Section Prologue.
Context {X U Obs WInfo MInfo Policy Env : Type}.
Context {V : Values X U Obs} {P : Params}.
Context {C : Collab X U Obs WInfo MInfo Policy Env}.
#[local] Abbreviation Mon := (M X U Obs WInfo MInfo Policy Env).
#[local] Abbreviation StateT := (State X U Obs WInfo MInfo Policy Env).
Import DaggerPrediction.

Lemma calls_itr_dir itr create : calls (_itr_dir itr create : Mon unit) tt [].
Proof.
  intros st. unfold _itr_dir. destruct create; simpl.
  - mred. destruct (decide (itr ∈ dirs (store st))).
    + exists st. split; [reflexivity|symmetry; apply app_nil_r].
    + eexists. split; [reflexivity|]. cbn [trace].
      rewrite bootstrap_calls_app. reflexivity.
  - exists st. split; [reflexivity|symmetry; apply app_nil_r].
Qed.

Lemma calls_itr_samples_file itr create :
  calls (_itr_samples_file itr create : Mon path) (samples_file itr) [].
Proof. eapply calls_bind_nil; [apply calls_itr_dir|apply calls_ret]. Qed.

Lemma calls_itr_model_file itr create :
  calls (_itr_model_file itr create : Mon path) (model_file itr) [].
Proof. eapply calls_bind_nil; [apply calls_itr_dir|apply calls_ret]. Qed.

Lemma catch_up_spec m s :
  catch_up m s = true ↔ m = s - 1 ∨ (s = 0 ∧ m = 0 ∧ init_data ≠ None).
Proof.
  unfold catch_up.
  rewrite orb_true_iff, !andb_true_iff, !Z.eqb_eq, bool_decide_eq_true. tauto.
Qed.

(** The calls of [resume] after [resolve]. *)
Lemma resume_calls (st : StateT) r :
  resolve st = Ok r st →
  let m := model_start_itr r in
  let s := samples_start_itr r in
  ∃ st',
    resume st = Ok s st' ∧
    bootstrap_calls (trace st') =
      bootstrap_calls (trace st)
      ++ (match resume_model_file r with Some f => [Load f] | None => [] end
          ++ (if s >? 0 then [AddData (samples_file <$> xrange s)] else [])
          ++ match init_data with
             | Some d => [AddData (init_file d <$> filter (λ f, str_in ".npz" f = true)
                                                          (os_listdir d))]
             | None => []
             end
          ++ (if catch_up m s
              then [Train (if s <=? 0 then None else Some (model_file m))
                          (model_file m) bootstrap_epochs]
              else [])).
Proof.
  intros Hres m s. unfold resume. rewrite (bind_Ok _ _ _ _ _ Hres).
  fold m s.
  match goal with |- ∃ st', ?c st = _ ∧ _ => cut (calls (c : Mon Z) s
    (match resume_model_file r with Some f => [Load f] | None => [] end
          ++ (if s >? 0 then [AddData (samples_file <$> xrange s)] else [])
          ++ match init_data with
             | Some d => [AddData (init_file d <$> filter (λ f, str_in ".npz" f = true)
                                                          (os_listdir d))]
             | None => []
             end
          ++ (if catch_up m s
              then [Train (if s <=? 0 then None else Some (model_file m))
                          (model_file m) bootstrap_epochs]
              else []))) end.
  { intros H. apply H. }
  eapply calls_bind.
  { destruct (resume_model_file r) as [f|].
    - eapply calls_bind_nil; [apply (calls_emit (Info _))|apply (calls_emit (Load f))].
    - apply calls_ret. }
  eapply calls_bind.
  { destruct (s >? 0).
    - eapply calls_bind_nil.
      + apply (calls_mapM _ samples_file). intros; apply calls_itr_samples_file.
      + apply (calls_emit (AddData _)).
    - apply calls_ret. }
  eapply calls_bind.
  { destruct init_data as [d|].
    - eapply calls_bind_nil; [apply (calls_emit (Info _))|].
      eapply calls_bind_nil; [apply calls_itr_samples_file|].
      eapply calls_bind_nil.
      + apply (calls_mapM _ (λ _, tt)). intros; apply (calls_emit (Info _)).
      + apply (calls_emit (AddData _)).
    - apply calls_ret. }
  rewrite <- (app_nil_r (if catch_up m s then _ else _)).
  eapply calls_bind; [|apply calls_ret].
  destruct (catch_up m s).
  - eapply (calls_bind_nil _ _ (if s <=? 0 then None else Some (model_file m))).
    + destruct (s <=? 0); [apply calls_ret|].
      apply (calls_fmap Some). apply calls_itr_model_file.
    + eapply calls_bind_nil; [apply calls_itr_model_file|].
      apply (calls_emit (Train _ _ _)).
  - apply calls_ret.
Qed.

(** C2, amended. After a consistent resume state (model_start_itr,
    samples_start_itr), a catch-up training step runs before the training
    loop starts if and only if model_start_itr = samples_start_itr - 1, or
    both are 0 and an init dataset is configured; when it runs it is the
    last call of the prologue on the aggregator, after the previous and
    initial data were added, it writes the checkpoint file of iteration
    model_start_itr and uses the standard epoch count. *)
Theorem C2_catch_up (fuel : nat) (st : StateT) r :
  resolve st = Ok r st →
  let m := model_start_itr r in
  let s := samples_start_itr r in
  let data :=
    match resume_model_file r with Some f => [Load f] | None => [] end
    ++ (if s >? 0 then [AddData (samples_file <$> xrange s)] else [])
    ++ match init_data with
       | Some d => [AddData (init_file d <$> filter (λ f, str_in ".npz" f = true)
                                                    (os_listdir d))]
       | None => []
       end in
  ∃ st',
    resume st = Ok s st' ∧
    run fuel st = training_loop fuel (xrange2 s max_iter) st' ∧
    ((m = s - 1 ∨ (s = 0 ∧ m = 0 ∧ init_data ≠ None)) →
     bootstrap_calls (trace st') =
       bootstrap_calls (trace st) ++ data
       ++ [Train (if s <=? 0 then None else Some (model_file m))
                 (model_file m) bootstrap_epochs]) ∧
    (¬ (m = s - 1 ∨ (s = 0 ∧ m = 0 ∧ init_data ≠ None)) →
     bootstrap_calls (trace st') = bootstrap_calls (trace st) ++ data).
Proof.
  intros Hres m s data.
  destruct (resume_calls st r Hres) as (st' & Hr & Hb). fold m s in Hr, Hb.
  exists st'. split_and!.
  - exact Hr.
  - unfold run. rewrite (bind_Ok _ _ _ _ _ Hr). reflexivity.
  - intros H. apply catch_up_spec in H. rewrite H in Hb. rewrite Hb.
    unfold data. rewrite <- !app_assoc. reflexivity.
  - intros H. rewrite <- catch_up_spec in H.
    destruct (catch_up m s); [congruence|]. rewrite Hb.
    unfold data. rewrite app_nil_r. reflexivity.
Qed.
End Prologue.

● ● ●

*WHAT IS REQUIRED*:
Please show, exactly as written, every line above that contains the word "Abbreviation".

*PROBLEM SOLUTION*:
#[local] Abbreviation Mon := (M X U Obs WInfo MInfo Policy Env).
#[local] Abbreviation StateT := (State X U Obs WInfo MInfo Policy Env).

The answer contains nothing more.